Nvidia introduced a comprehensive range of new products and technologies at its GTC Conference 2025, positioning itself for a new era of AI reasoning. The centerpiece of the announcement was the Blackwell Ultra platform.
The new Nvidia Blackwell Ultra platform represents an advancement of the Blackwell architecture introduced just last year. It includes the Nvidia GB300 NVL72 rack-scale solution and the Nvidia HGX B300 NVL16 system. With this release, Nvidia transitions to its planned annual cycle for AI accelerators for the first time. According to the company, the GB300 NVL72 delivers 1.5 times more AI performance at FP4 precision than the GB200 NVL72.
Partners including Cisco, Dell Technologies, Hewlett Packard Enterprise, Lenovo, and Supermicro will offer the new Blackwell Ultra products starting in the second half of 2025. Cloud service providers like AWS, Google Cloud, Microsoft Azure, and Oracle Cloud Infrastructure, along with GPU cloud providers such as CoreWeave, will be among the first to offer Blackwell Ultra-based instances.

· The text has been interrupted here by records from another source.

Lemma step_refines conf l agent c agent' :
  agent_rel conf l agent → agent_step agent c agent' →
  ∃ l', tx_step l c l' ∧ agent_rel conf l' agent'.
Proof.
  intros Hrel Hs. pose proof Hrel as [Hl Hc Ho].
  assert (Hother : ∃ l', tx_step l TxOther l' ∧ agent_rel conf l' agent) by (exists l; split; [constructor | done]).
  destruct Hs as [a m b v st a' m' H | a m k n a' m' H Hn | a id a' r H | a sw].
  - unfold validate_call. apply validate_inv in H as [[-> ->] | (-> & Ec & H)]; [done |].
    destruct H as [[-> E] | (-> & id & me & i & s & -> & -> & (Hi & (Hv & Hm & Hid) & _)%list_find_Some & E)].
    + exists l. split; [constructor |]. split; rewrite ?E; [done | congruence | done].
    + destruct (rel_clear conf l a a' i s) as [Hp Hr]; [done.. |]. eexists. split; [| exact Hr].
      econstructor. rewrite Hp. unfold tx_of. by rewrite Hm, <- Hid.
  - unfold finish_call.
    apply finish_inv in H as [[-> [-> | ->]] | (i & old & e & Hf & -> & Hv & Hid & Hm & Hk & Hrem & Hlen)].
    + done.
    + by destruct (n =? 0).
    + destruct (Z.eqb_spec n 0) as [-> | _]; [done |]. rewrite Hrem, Hid, Hm.
      apply list_find_Some in Hf as (Hi & Hold & _).
      pose proof (open_txs_insert i old e _ Hi) as E. rewrite Hv, Hold in E.
      rewrite app_nil_r in E. cbn [app] in E. exists (tx_of e :: l). split.
      * unfold tx_of. rewrite Hk. constructor. rewrite Ho.
        pose proof (open_txs_length (<[i := e]> (sent_ids a))) as Hle. rewrite E, length_insert in Hle.
        cbn [length] in Hle. lia.
      * split; cbn; [by rewrite length_insert | done | by rewrite E, Ho].
  - unfold stun_agent_forget_transaction in H. destruct (list_find _ _) as [[i s] |] eqn:Hf.
    + injection H as <- <-. apply list_find_Some in Hf as (Hi & [Hv ->] & _).
      set (a' := _ <| sent_ids := _ |>).
      destruct (rel_clear conf l a a' i s) as [Hp Hr]; [done.. |].
      eexists. split; [by econstructor | exact Hr].
    + injection H as <- <-. exists l. split; [constructor | done]. apply list_find_None in Hf.
      rewrite Ho. unfold open_txs. apply Forall_fmap, Forall_forall.
      intros s [Hv Hin]%list_elem_of_filter. rewrite Forall_forall in Hf. cbn. intros <-.
      by apply (Hf s Hin).
  - exists l. split; [constructor |]. by split.
Qed.

Lemma run_refines (agent0 agent : StunAgent) known compat flags calls :
  length (sent_ids agent0) = STUN_AGENT_MAX_SAVED_IDS →
  agent_run (stun_agent_init agent0 known compat flags) calls agent →
  ∃ l, tx_run [] calls l ∧ agent_rel {| compatibility := compat; usage_flags := flags |} l agent.
Proof.
  intros Hlen Hrun. induction Hrun as [| calls b c b' _ (l & Hl & Hr) Hs].
  - exists []. split; [constructor |]. split; cbn; [by rewrite length_fmap | done |].
    unfold open_txs. clear Hlen. induction (sent_ids agent0) as [| s t IH]; [done |].
    by rewrite fmap_cons, filter_cons.
  - destruct (step_refines _ _ _ _ _ Hr Hs) as (l' & Hl' & Hr'). exists l'. by split; [econstructor |].
Qed.

(** C39: the table of saved transactions implements a bag of at most 200 open
    transactions.  From [stun_agent_init] on, over every sequence of
    validations, finished messages, forgotten transactions and changes of the
    software: finishing a request adds its identifier, method and key, and
    only when there is room; accepting a response removes a transaction with
    its identifier and method; [stun_agent_forget_transaction] removes one
    with the identifier, and returns false only when there is none; nothing
    else changes what is open.  The table keeps its 200 entries and the agent
    its configuration. *)
Theorem transactions_refine_bag (agent0 agent : StunAgent) (known : list Z)
    (compat : StunCompatibility) (flags : Z) (calls : list tx_call)
    (Hlen : length (sent_ids agent0) = STUN_AGENT_MAX_SAVED_IDS)
    (Hrun : agent_run (stun_agent_init agent0 known compat flags) calls agent) :
  ∃ l, tx_run [] calls l ∧ l ≡ₚ open_txs (sent_ids agent) ∧
    length (sent_ids agent) = STUN_AGENT_MAX_SAVED_IDS ∧
    agent_conf agent = {| compatibility := compat; usage_flags := flags |}.
Proof. destruct (run_refines _ _ _ _ _ _ Hlen Hrun) as (l & Hl & [? ? ?]). by exists l. Qed.

(** In the specification, what is open was opened by some call. *)
Lemma tx_run_opened calls l :
  tx_run [] calls l →
  l.*1.*1 ⊆+ omap (λ c, match c with TxOpened id _ _ => Some id | _ => None end) calls.
Proof.
  induction 1 as [| calls l1 c l2 _ IH Hs]; [done |]. rewrite omap_app.
  destruct Hs as [l id m k | l id m k l' E | l id m k l' E | l id | l]; cbn; rewrite ?app_nil_r; try done.
  - rewrite (Permutation_app_comm _ [id]). cbn. by apply submseteq_skip.
  - etrans; [| exact IH]. rewrite E. cbn. by apply submseteq_cons.
  - etrans; [| exact IH]. rewrite E. cbn. by apply submseteq_cons.
Qed.

Lemma open_txs_distinct l : NoDup (open_txs l).*1.*1 → sent_distinct l.
Proof.
  assert (Hin : ∀ (l : list StunAgentSavedIds) i s,
    l !! i = Some s → si_valid s = true → si_id s ∈ (open_txs l).*1.*1).
  { intros l0 i s Hi Hv. apply list_elem_of_fmap. exists (si_id s, si_method s). split; [done |].
    apply list_elem_of_fmap. exists (tx_of s). split; [done |]. apply list_elem_of_fmap. exists s.
    split; [done |]. apply list_elem_of_filter. split; [done |]. by eapply list_elem_of_lookup_2. }
  induction l as [| x l IH]; [done |]. unfold open_txs. rewrite filter_cons. intros Hnd.
  assert (Hd : sent_distinct l) by (apply IH; by case_decide; [apply NoDup_cons in Hnd as [_ ?] |]).
  assert (Hx : si_valid x = true → si_id x ∉ (open_txs l).*1.*1).
  { intros Hv. rewrite decide_True in Hnd by done. by apply NoDup_cons in Hnd as [? _]. }
  intros [| i] [| j] s t Hi Hj Hs Ht E; cbn in Hi, Hj; simplify_eq; [done | | |].
  - exfalso. apply (Hx Hs). rewrite E. by eapply Hin.
  - exfalso. apply (Hx Ht). rewrite <- E. by eapply Hin.
  - f_equal. by eapply (Hd i j s t).
Qed.

(** When no identifier is drawn twice, the open transactions have different
    identifiers; this is what [response_accepted_once] asks for. *)
Lemma drawn_ids_distinct agent0 agent known compat flags calls :
  length (sent_ids agent0) = STUN_AGENT_MAX_SAVED_IDS →
  agent_run (stun_agent_init agent0 known compat flags) calls agent →
  NoDup (omap (λ c, match c with TxOpened id _ _ => Some id | _ => None end) calls) →
  sent_distinct (sent_ids agent).
Proof.
  intros Hlen Hrun Hnd. destruct (run_refines _ _ _ _ _ _ Hlen Hrun) as (l & Hl & [_ _ Ho]).
  apply tx_run_opened, submseteq_Permutation in Hl as [k E]. rewrite Ho in E.
  apply open_txs_distinct. rewrite E in Hnd. by apply NoDup_app in Hnd as [? _].
Qed.

End finish.
End trans.


(** ** Witnesses *)

Definition no_entry : StunAgentSavedIds :=
  {| si_id := repeat 0 16; si_method := 0; si_key := None; si_long_term_key := repeat 0 16;
     si_long_term_valid := false; si_valid := false |}.

Definition demo_tid : bytes := be 4 STUN_MAGIC_COOKIE ++ repeat 9 12.

Definition demo_agent : StunAgent :=
  {| agent_conf := {| compatibility := STUN_COMPATIBILITY_RFC5389; usage_flags := 0 |};
     sent_ids := {| si_id := demo_tid; si_method := STUN_BINDING; si_key := None;
                    si_long_term_key := repeat 0 16; si_long_term_valid := false;
                    si_valid := true |} :: repeat no_entry 199;
     known_attributes := [STUN_ATTRIBUTE_USERNAME; 0];
     software_attribute := None;
     ms_ice2_send_legacy_connchecks := false |}.

(** An empty binding response to [demo_tid]. *)
Definition demo_response : bytes := [1; 1; 0; 0] ++ demo_tid.

Definition demo_empty : StunMessage := Build_StunMessage None [] None (repeat 0 16) false.

Lemma demo_agent_distinct : sent_distinct (sent_ids demo_agent).
Proof.
  assert (∀ i s, sent_ids demo_agent !! i = Some s → si_valid s = true → i = 0%nat) as H.
  { intros [| i] s; [done |]. cbn -[repeat]. intros Hs Hv. exfalso.
    apply list_elem_of_lookup_2, list_elem_of_In, repeat_spec in Hs. by subst. }
  intros i j s t Hs Ht Hvs Hvt _. by rewrite (H i s), (H j t).
Qed.

Lemma response_accepted_once_witness :
  ∃ agent' msg',
    @stun_agent_validate toy_crypto demo_agent demo_empty demo_response None
      = Done (STUN_VALIDATION_SUCCESS, agent', msg') ∧
    @stun_agent_validate toy_crypto agent' demo_empty demo_response None
      = Done (STUN_VALIDATION_UNMATCHED_RESPONSE, agent', fresh_msg agent' demo_empty demo_response).
Proof.
  eexists _, _. split; [vm_compute; reflexivity |].
  eapply (@response_accepted_once toy_crypto demo_agent _ demo_empty _ demo_empty demo_response None None
    STUN_VALIDATION_SUCCESS demo_agent_distinct);
    [vm_compute; reflexivity | reflexivity | vm_compute; reflexivity].
Defined.

Definition demo_binding : StunMessage :=
  Build_StunMessage (Some (agent_conf demo_agent)) ([0; 1; 0; 0] ++ demo_tid ++ repeat 0 40) None
    (repeat 0 16) false.

Lemma finish_table_full_witness :
  let agent := demo_agent <| sent_ids := repeat (no_entry <| si_valid := true |>) 200 |> in
  @stun_agent_finish_message toy_crypto agent demo_binding None = Done (0, agent, demo_binding).
Proof.
  intros agent. apply (@finish_table_full toy_crypto agent demo_binding None);
    [vm_compute; reflexivity | by_compute].
Defined.

(** From an initialised agent: a binding request is sent, its response
    accepted, and the transaction is unknown afterwards. *)
Definition demo_calls : list tx_call :=
  [TxOpened demo_tid STUN_BINDING None; TxAnswered demo_tid STUN_BINDING; TxUnknown demo_tid].

Lemma transactions_refine_bag_witness :
  ∃ agent l,
    @agent_run toy_crypto (stun_agent_init demo_agent [0] STUN_COMPATIBILITY_RFC5389 0) demo_calls agent ∧
    tx_run [] demo_calls l ∧ l ≡ₚ open_txs (sent_ids agent) ∧
    length (sent_ids agent) = STUN_AGENT_MAX_SAVED_IDS ∧
    agent_conf agent = {| compatibility := STUN_COMPATIBILITY_RFC5389; usage_flags := 0 |}.
Proof.
  assert (Hsnoc : ∀ a calls b c c' b', @agent_run toy_crypto a calls b → @agent_step toy_crypto b c' b' →
    c' = c → @agent_run toy_crypto a (calls ++ [c]) b') by (intros; subst; by econstructor).
  pose (a0 := stun_agent_init demo_agent [0] STUN_COMPATIBILITY_RFC5389 0).
  pose (sent := @stun_agent_finish_message toy_crypto a0 demo_binding None).
  pose (a1 := match sent with Done (_, a, _) => a | _ => a0 end).
  pose (m1 := match sent with Done (_, _, m) => m | _ => demo_binding end).
  pose (got := @stun_agent_validate toy_crypto a1 demo_empty demo_response None).
  pose (a2 := match got with Done (_, a, _) => a | _ => a1 end).
  assert (Hr : @agent_run toy_crypto a0 demo_calls a2).
  { apply (Hsnoc a0 (take 2 demo_calls) a2 _ (TxUnknown demo_tid)); [| | reflexivity].
    - eapply (Hsnoc a0 (take 1 demo_calls) a1).
      + eapply (Hsnoc a0 []); [constructor | |].
        * apply (@step_finish toy_crypto a0 demo_binding None 20 a1 m1);
            vm_compute; [reflexivity | discriminate].
        * vm_compute. reflexivity.
      + apply (@step_validate toy_crypto a1 demo_empty demo_response None STUN_VALIDATION_SUCCESS a2
          (fresh_msg a1 demo_empty demo_response)). vm_compute. reflexivity.
      + vm_compute. reflexivity.
    - apply (@step_forget toy_crypto a2 demo_tid a2 false). vm_compute. reflexivity. }
  clearbody a2.
  destruct (@transactions_refine_bag toy_crypto demo_agent a2 [0] STUN_COMPATIBILITY_RFC5389 0 demo_calls
    ltac:(reflexivity) Hr) as (l & Hl). by exists a2, l.
Defined.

Nvidia also announced the DGX SuperPOD with Blackwell Ultra GPUs. The DGX GB300 system features Nvidia Grace Blackwell Ultra Superchips – with 36 Nvidia Grace CPUs and 72 Nvidia Blackwell Ultra GPUs – and a liquid-cooled rack-scale architecture. Each DGX GB300 system also includes 72 Nvidia ConnectX-8 SuperNICs, delivering network speeds up to 800 Gb/s.
As an alternative, Nvidia offers the air-cooled DGX B300 system based on the Nvidia B300 NVL16 architecture, designed for existing data centers that haven't yet adopted liquid cooling.
Nvidia Dynamo: Optimized inference software for AI reasoning
Alongside the new hardware, Nvidia introduced Dynamo, a new open-source inference software designed to accelerate and scale AI reasoning models.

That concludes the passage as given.